Comissão Municipal de Saúde solicita reunião com Ministros da Saúde e das Finanças

A Comissão de Saúde da Assembleia Municipal de Santiago do Cacém solicitou, com caráter de urgência, uma reunião com o Ministro da Saúde e o Ministro das Finanças para “resolver os problemas que afetam há tantos anos” os serviços de saúde na região do Alentejo Litoral.

Numa resolução, aprovada por unanimidade pelos eleitos da CDU, PS, Coligação ‘Santiago do Cacém Mais’ e BE, a Comissão Municipal de Saúde reivindica um médico pediatra de apoio ao Serviço de Atendimento à Criança Doente 24h/365 dias, a admissão imediata de enfermeiros, médicos, assistentes operacionais e assistentes técnicos e o restabelecimento da totalidade das vagas dos vários serviços do Hospital do Litoral Alentejano (HLA).

Exige ainda a criação de condições para o cumprimento dos tempos máximos de resposta nas consultas de cirurgias e exames complementares de diagnóstico das várias especialidades, como cardiologia, gastroenterologia e urologia, a construção do Centro de Saúde de Santiago do Cacém e a beneficiação da extensão de saúde de Vila Nova de Santo André.

A Comissão de Saúde diz que os problemas “se arrastam sem solução à vista” e que a Unidade de Saúde Local do Litoral Alentejano (ULSLA) “atingiu o limiar da rutura” devido “ao défice crónico de profissionais médicos, de enfermagem, técnicos de diagnóstico e terapêutica, assistentes operacionais e assistentes técnicos”.

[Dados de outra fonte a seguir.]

(** The request never reaches the hash: two requests are served alike,
    by the least-connections walk over the backends below their limit. *)
Lemma IPHashBalancer_ignores_request (backends : list (Backend float64))
    (req req' : RequestCtx) :
  IPHashBalancer_SelectBackend backends req
  = IPHashBalancer_SelectBackend backends req'.
Proof. reflexivity. Qed.

End IPHashProperties.


(** C7 (evaluation at the failing input): two ip_hash selections for
    the same client 203.0.113.7 over the same eligible set {a, b}; the
    first picks a, and after a's counter has gone up the second picks b:
    the choice follows the connection counters, not the client IP. *)
Theorem ip_hash_follows_connection_counters :
  let req := Sample.ctx "/" [] "203.0.113.7" in
  let a := Sample.backend "a" 100 0 0 in
  let b := Sample.backend "b" 100 0 0 in
  SelectBackend IPHashBalancer [a; b] req 0 = Returns (Some a)
  /\ SelectBackend IPHashBalancer [IncConnections a; b] req 0 = Returns (Some b)
  /\ List.map ID (List.filter eligible [a; b])
     = List.map ID (List.filter eligible [IncConnections a; b])
  /\ ID a <> ID b.
Proof.
  cbv zeta. split; [reflexivity|]. split; [reflexivity|].
  split; [reflexivity|]. discriminate.
Qed.

Section WeightProperties.

Context {float64 : Type}.

(** X5: with the cursor [r] fixed at 0 the walk stops at the first
    eligible backend as soon as its weight is positive: whatever follows
    it in the slice, the weight policy returns the first candidate when
    that one is eligible with a positive weight and the eligible
    weights do not add up to zero. *)
Lemma WeightBalancer_first (first : Backend float64)
    (others : list (Backend float64)) (req : RequestCtx) :
  eligible first = true ->
  0 < Weight first <= max_int64 ->
  foldl (fun t b => wrap64 (t + Weight b)) 0
        (List.filter eligible (first :: others)) <> 0 ->
  WeightBalancer_SelectBackend (first :: others) req = Returns (Some first).
Proof.
  intros He Hw Htot. unfold WeightBalancer_SelectBackend.
  cbn [length Nat.eqb]. cbn [List.filter] in *. rewrite He in *.
  cbn [length Nat.eqb].
  destruct (Z.eqb_spec
              (foldl (fun t b => wrap64 (t + Weight b)) 0
                 (first :: List.filter eligible others)) 0) as [H0|_];
    [contradiction|].
  cbn [weight_walk].
  rewrite wrap64_id by (unfold in_int64, min_int64, max_int64 in *; lia).
  destruct (Z.ltb_spec 0 (0 + Weight first)); [reflexivity|lia].
Qed.

End WeightProperties.

(** C8 (evaluation at the failing input): with weights 1, 2 and 3 and
    no connection limit the weight policy sends each of 6,000 successive
    requests to the first backend: the distribution is 6000 : 0 : 0. *)
Theorem weight_policy_always_first :
  let picks := Sample.serve_many (Z.to_nat 6000) Sample.weighted
                                (Sample.ctx "/" [] "203.0.113.7") in
  Z.of_nat (Sample.tally "w1" picks) = 6000
  /\ Z.of_nat (Sample.tally "w2" picks) = 0
  /\ Z.of_nat (Sample.tally "w3" picks) = 0.
Proof. vm_compute. auto. Qed.

(** ** The dispatcher *)

Section DispatchProperties.

Context {float64 : Type} {FO : Float64Ops float64} {GS : GoSort} {GN : GoNet}.
Implicit Types (s : ProxyServer float64) (ctx : RequestCtx)
  (rules : list (string * RoutingRule)).

Lemma first_prefix_match_Some path rules rule :
  first_prefix_match path rules = Some rule ->
  exists before name after,
    rules = (before ++ (name, rule) :: after)%list
    /\ strings.HasPrefix path (Path rule) = true
    /\ no_prefix_match path before.
Proof.
  induction rules as [|[n r] rest IH]; simpl; [discriminate|].
  destruct (strings.HasPrefix path (Path r)) eqn:Hp.
  - intros [= <-]. exists [], n, rest. repeat split; [exact Hp|constructor].
  - intros H. destruct (IH H) as (before & name & after & -> & Hm & Hno).
    exists ((n, r) :: before), name, after. repeat split; [exact Hm|].
    constructor; [exact Hp|exact Hno].
Qed.

Lemma first_prefix_match_None path rules :
  first_prefix_match path rules = None <-> no_prefix_match path rules.
Proof.
  unfold no_prefix_match. induction rules as [|[n r] rest IH]; simpl.
  - split; [constructor|reflexivity].
  - destruct (strings.HasPrefix path (Path r)) eqn:Hp.
    + split; [discriminate|]. intros H. inversion H; simpl in *. congruence.
    + rewrite IH. split; [intros H; constructor; assumption|].
      intros H. inversion H. assumption.
Qed.

(** C4 (as amended): the dispatcher selects the first routing rule, in
    the order in which the routing map is iterated, whose path is a
    prefix of the request path; if no rule's path is a prefix, the rule
    named "default" when it exists; and the request is answered
    404 "Not Found" exactly when neither exists. *)
Theorem findRoutingRule_first_match s ctx (draw : nat) :
  (forall rule,
     Server_findRoutingRule (srv_config s) (ctx_Path ctx) = Some rule ->
     (exists before name after,
        Routing (srv_config s) = (before ++ (name, rule) :: after)%list
        /\ strings.HasPrefix (ctx_Path ctx) (Path rule) = true
        /\ no_prefix_match (ctx_Path ctx) before)
     \/ (no_prefix_match (ctx_Path ctx) (Routing (srv_config s))
         /\ map_lookup (Routing (srv_config s)) "default" = Some rule))
  /\ (Server_findRoutingRule (srv_config s) (ctx_Path ctx) = None <->
      no_prefix_match (ctx_Path ctx) (Routing (srv_config s))
      /\ map_lookup (Routing (srv_config s)) "default" = None)
  /\ (Server_handleRequest s ctx draw = CtxError "Not Found" 404 <->
      Server_findRoutingRule (srv_config s) (ctx_Path ctx) = None).
Proof.
  unfold Server_handleRequest, Server_findRoutingRule.
  destruct (first_prefix_match (ctx_Path ctx) (Routing (srv_config s)))
    as [r|] eqn:Hf.
  - split; [|split].
    + intros rule [= <-]. left. apply first_prefix_match_Some, Hf.
    + split; [discriminate|]. intros [Hno _].
      apply first_prefix_match_None in Hno. congruence.
    + split; [|discriminate].
      destruct (UpstreamManager_GetUpstream _ _); [|discriminate].
      destruct (length _ =? 0)%nat; [discriminate|].
      destruct (SelectBackend _ _ _ _) as [[?|]|]; discriminate.
  - apply first_prefix_match_None in Hf.
    split; [|split].
    + intros rule Hd. right. auto.
    + split; [auto|intros [_ Hd]; exact Hd].
    + destruct (map_lookup (Routing (srv_config s)) "default") as [r|];
        [|split; reflexivity].
      split; [|discriminate].
      destruct (UpstreamManager_GetUpstream _ _); [|discriminate].
      destruct (length _ =? 0)%nat; [discriminate|].
      destruct (SelectBackend _ _ _ _) as [[?|]|]; discriminate.
Qed.

(** The two 503 answers, as the code gives them: whenever the balancer
    returns nil the dispatcher answers with "Service Unavailable (All
    backends at connection limit)", whatever excluded the candidates;
    the generic "Service Unavailable" is the answer exactly when the
    rule's upstream is not registered or its live view is empty, before
    any balancer runs. *)
Theorem handleRequest_unavailable s ctx (draw : nat) :
  (forall rule upstream,
     Server_findRoutingRule (srv_config s) (ctx_Path ctx) = Some rule ->
     UpstreamManager_GetUpstream (upstreamMgr s) (Rule_Upstream rule)
       = Some upstream ->
     Upstream_GetBackends (heap s) upstream <> [] ->
     SelectBackend (Factory_GetBalancer (Server_determineLBType rule ctx))
       (deref (heap s) (Upstream_GetBackends (heap s) upstream)) ctx draw
       = Returns None ->
     Server_handleRequest s ctx draw
     = CtxError "Service Unavailable (All backends at connection limit)" 503)
  /\ (Server_handleRequest s ctx draw = CtxError "Service Unavailable" 503 <->
      exists rule,
        Server_findRoutingRule (srv_config s) (ctx_Path ctx) = Some rule
        /\ (UpstreamManager_GetUpstream (upstreamMgr s) (Rule_Upstream rule)
              = None
            \/ exists upstream,
                 UpstreamManager_GetUpstream (upstreamMgr s) (Rule_Upstream rule)
                   = Some upstream
                 /\ Upstream_GetBackends (heap s) upstream = [])).
Proof.
  unfold Server_handleRequest. split.
  - intros rule upstream -> -> Hne ->.
    destruct (Upstream_GetBackends (heap s) upstream); [contradiction|].
    reflexivity.
  - destruct (Server_findRoutingRule (srv_config s) (ctx_Path ctx))
      as [rule|] eqn:Hr.
    2:{ split; [discriminate|]. intros (r & Hr' & _). discriminate. }
    destruct (UpstreamManager_GetUpstream (upstreamMgr s) (Rule_Upstream rule))
      as [upstream|] eqn:Hu.
    2:{ split; [|reflexivity]. intros _. exists rule. auto. }
    destruct (Upstream_GetBackends (heap s) upstream) as [|p ps] eqn:Hb.
    + simpl. split; [|reflexivity]. intros _. exists rule. split; [reflexivity|].
      right. exists upstream. auto.
    + cbn [length Nat.eqb]. split.
      * destruct (SelectBackend _ _ _ _) as [[?|]|]; discriminate.
      * intros (r & [= <-] & [Hn|(u & Hu' & Hnil)]); [congruence|].
        rewrite Hu in Hu'. injection Hu' as <-. congruence.
Qed.

End DispatchProperties.

(** C4 as stated fails: with the rules "/" and "/api" visited in this
    order, /api/users is given to the rule of the shorter prefix "/";
    visited in the other order, the same map gives it to "/api". *)
Lemma longest_prefix_counterexample :
  let routing := [("root", Sample.rule "/" "default");
                  ("api", Sample.rule "/api" "default")] in
  Server_findRoutingRule (Sample.cfg [] routing) "/api/users"
    = Some (Sample.rule "/" "default")
  /\ strings.HasPrefix "/api/users" "/api" = true
  /\ (String.length "/" < String.length "/api")%nat
  /\ reverse routing ≡ₚ routing
  /\ Server_findRoutingRule (Sample.cfg [] (reverse routing)) "/api/users"
     = Some (Sample.rule "/api" "default").
Proof.
  cbv zeta. split; [reflexivity|]. split; [reflexivity|].
  split; [simpl; lia|]. split; [apply reverse_Permutation|reflexivity].
Qed.

Lemma findRoutingRule_first_match_witness :
  Server_handleRequest
    (Sample.server [("api", Sample.rule "/api" "default")]
                   (Sample.backend "b1" 100 0 0))
    (Sample.ctx "/static/logo.png" [] "203.0.113.7") 0
  = CtxError "Not Found" 404.
Proof.
  apply (findRoutingRule_first_match (FO := QFloat) (GS := InsertionSort)).
  reflexivity.
Defined.

(** C3 (evaluation at the failing input): the only candidate of the
    upstream is active, holds 0 of its 1000 connections and is marked
    for disconnect.  The balancer returns nil because the candidate is
    draining, not because of its limit, and the dispatcher answers 503
    with "Service Unavailable (All backends at connection limit)"
    instead of the generic "Service Unavailable". *)
Theorem limit_message_for_draining_backend :
  let b := MarkForDisconnect (Sample.backend "b1" 100 0 1000) in
  let s := Sample.server [("default", Sample.rule "/" "default")] b in
  let ctx := Sample.ctx "/index.html" [] "203.0.113.7" in
  Server_handleRequest s ctx 0
    = CtxError "Service Unavailable (All backends at connection limit)" 503
  /\ Server_handleRequest s ctx 0 <> CtxError "Service Unavailable" 503
  /\ deref (heap s) (Upstream_GetBackends (heap s)
                       {| name := "default"; backends := [0%nat] |}) = [b]
  /\ GetConnections b = 0 /\ MaxConn b = 1000
  /\ IsActive b = true
  /\ IsConnectionLimitReached b = false
  /\ ShouldDisconnect b = true.
Proof.
  cbv zeta. repeat split; try (vm_compute; reflexivity).
  vm_compute. intros E; discriminate E.
Qed.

Os profissionais médicos em funções na ULSLA são, neste momento, 50% do estimado necessário para responder adequadamente à população. Tal situação coloca em causa a idoneidade formativa do Hospital do Litoral Alentejano (HLA), que garante a capacidade da instituição formar novos especialistas. Os profissionais, que estão a trabalhar, têm uma carga de horas que se traduz em alguns casos em absentismo ao serviço por sobrecarga e esgotamento”, adianta a Comissão Municipal de Saúde que alude para o aumento da população durante a época balnear.

A Comissão de Saúde da Assembleia Municipal de Santiago do Cacém espera que o Ministério da Saúde e o Ministério das Finanças deem despacho favorável à resolução apresentada pela Comissão de Saúde.